Publish HTML via CloudFront to use HTTPS and enjoy caching (and deal with cache invalidations).
Build and deployment should be handled by pipeline runner. Secrets should be provided to automation. For my projects I would go with Github actions and build pipelines there. If bitbucket I would go with their service.
Test if playbook is able to provide cleanup of AWS resources.
Provide tags for billing and inline tags with common resource definitions in operation.

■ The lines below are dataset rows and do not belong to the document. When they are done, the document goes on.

(** The author that the parser reads from the fields of a printed line. *)
Lemma parseFields_tokens (nick : option string) (ws es : list string) :
  Forall plainWord ws →
  match nick with
  | Some k => noWhite k = true
  | None => True
  end →
  Forall (fun e => noWhite e = true ∧ Re.nicknameRe e = None) es →
  parseFields (tokens nick ws es) = mkAuthor (Str.Join " " ws) (default "" nick) es 0 0.
Proof.
  intros Hws Hnick Hes.
  rewrite parseFields_spec.
  - unfold tokens, nameOf, nicknameOf, emailsOf.
    rewrite !List.filter_app, !omap_app.
    rewrite (filter_all isPlain ws), (omap_none Re.nicknameRe ws),
      (omap_none emailGroup ws).
    + rewrite (omap_none Re.nicknameRe (map _ es)), omap_angle by
        (done || (apply Forall_map, Forall_forall; intros e He;
                  rewrite Forall_forall in Hes; destruct (Hes e He) as [_ Hn];
                  by rewrite nicknameRe_angle)).
      rewrite (filter_none isPlain (map _ es)).
      * destruct nick as [k|]; cbn [app omap list_omap List.filter].
        -- unfold isPlain, emailGroup.
           rewrite nicknameRe_paren by (by apply noWhite_noSpace).
           cbn. by rewrite !app_nil_r.
        -- cbn. by rewrite !app_nil_r.
      * apply Forall_map, Forall_forall. intros e He.
        rewrite Forall_forall in Hes. destruct (Hes e He) as [Hw Hn].
        unfold isPlain. rewrite nicknameRe_angle, Hn, emailRe_angle; [done |].
        by apply noWhite_noSpace.
    + eapply Forall_impl; [exact Hws |]. intros w (_ & _ & Hn & He).
      unfold emailGroup. by rewrite Hn.
    + eapply Forall_impl; [exact Hws |]. by intros w (_ & _ & Hn & _).
    + eapply Forall_impl; [exact Hws |]. intros w (_ & _ & Hn & He).
      unfold isPlain. by rewrite Hn, He.
  - unfold tokens. apply Forall_app. split; [| apply Forall_app; split].
    + eapply Forall_impl; [exact Hws |]. by intros w [? _].
    + destruct nick; by repeat constructor.
    + apply Forall_map, Forall_forall. by intros e _.
Qed.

Make develop branch and run towards testing environment first. This would require to remove hardcoded CMD for prod group_vars from Dockerfile. I usually decide about target environment from branch name.
Do monitoring of success/failure of tasks.
Initial thoughts before starting work
Actualy best solution would be python+boto3 in lambda for getting URL and publishing to S3. But then there would be not much place for Ansible and not much place for dockerization. Maybe dockerization would be useful for keeping ansible deployment DSL and lambda function stuff in one place. But I have no experience with Fargate, so I wanted to do solve via Fargate.
Update after playing with Ansible and Fargate. It's quite harder to deploy Fargate tasks via Ansible modules. Probably running CloudFormation via Ansible is better approach. Lambda would be definetely much faster deployment wise. Terraform would serve deployment better, but scheduled tasks has been as plugin in Terraform.
Fargate with scheduled task
docker
getting dataset
optional: check file hash before putting to S3, if some file has been updated
parse for latest data
update table in S3
optional: S3 as https via Cloudfront / update cache afterwards (maybe S3 could do https out of box)
Operation
Fargate + task defintion via terraform
check complexity of cloudformation versus Terraform
Homework definition
Goal
Show the ability to automate the deployment of dockerized application Infrastructure and tools:
AWS EC2 // I used ECS + Fargate instead
AWS S3 // Done
Docker and your preferred docker image // Alpine for size
Ansible // Done
Python or shell // Just bit of shell as I did not prepared lambda function. If would I would use boto3 for S3 communication, check form some csv to dict library and render HTML somehow.
Task
Download regularly (e.g. daily / hourly) some dataset from the free data provider. If you down know any, choose from:
a. https://github.com/CSSEGISandData/COVID-19/ // every 6 hours
b. [***]
Store downloaded dataset to S3 bucket // https://s3.eu-central-1.amazonaws.com/homework.itchy.cz/archive/covid-19/05-06-2020.csv has no directory index
From every downloaded dataset, extract some specific data (eg data relevant for Czechia, Prague, ...) // [*]
Display all extracted data using a single HTML page served from S3. A simple table is enough. // [*]
Instructions
Use well-known languages (preferable Python 3 or shell) to create scripts/application // Just bit of shell
Create a docker to encapsulate the application logic // Done
Use latest Ansible to create roles and playbooks // Done, if it's OK to *** latest by alpine package maintainers
Put all your source code in a public git repository (e.g. Github) // https://github.com/westfood/homework
Use Readme.MD file for the documentation (while evaluating we will use it to run the code) // done
If you find problems, or not implement something, you should mention it there // I did not used much of shell or Python - is it OK?
You don't need to provide automation for AWS infrastructure (EC2, S3) setup but you should document it // WIP via deploy-to-aws role, S3 ready, working on handling fargate
Bonus points
Replace EC2 with AWS serverless offering // Does Fargate scheduled tasks counts as serverless?
Document the next steps to make this small app being ready for production // should be there
Automate even the infrastructure setup (cloudformation, terraform) // WIP via Ansible and shell
Create a CI / CD pipelines // Just CD
Use your imagination and provide more than expected Not much, let's say HTTPS should be served via Cloudfront, if page would be consumed heavily.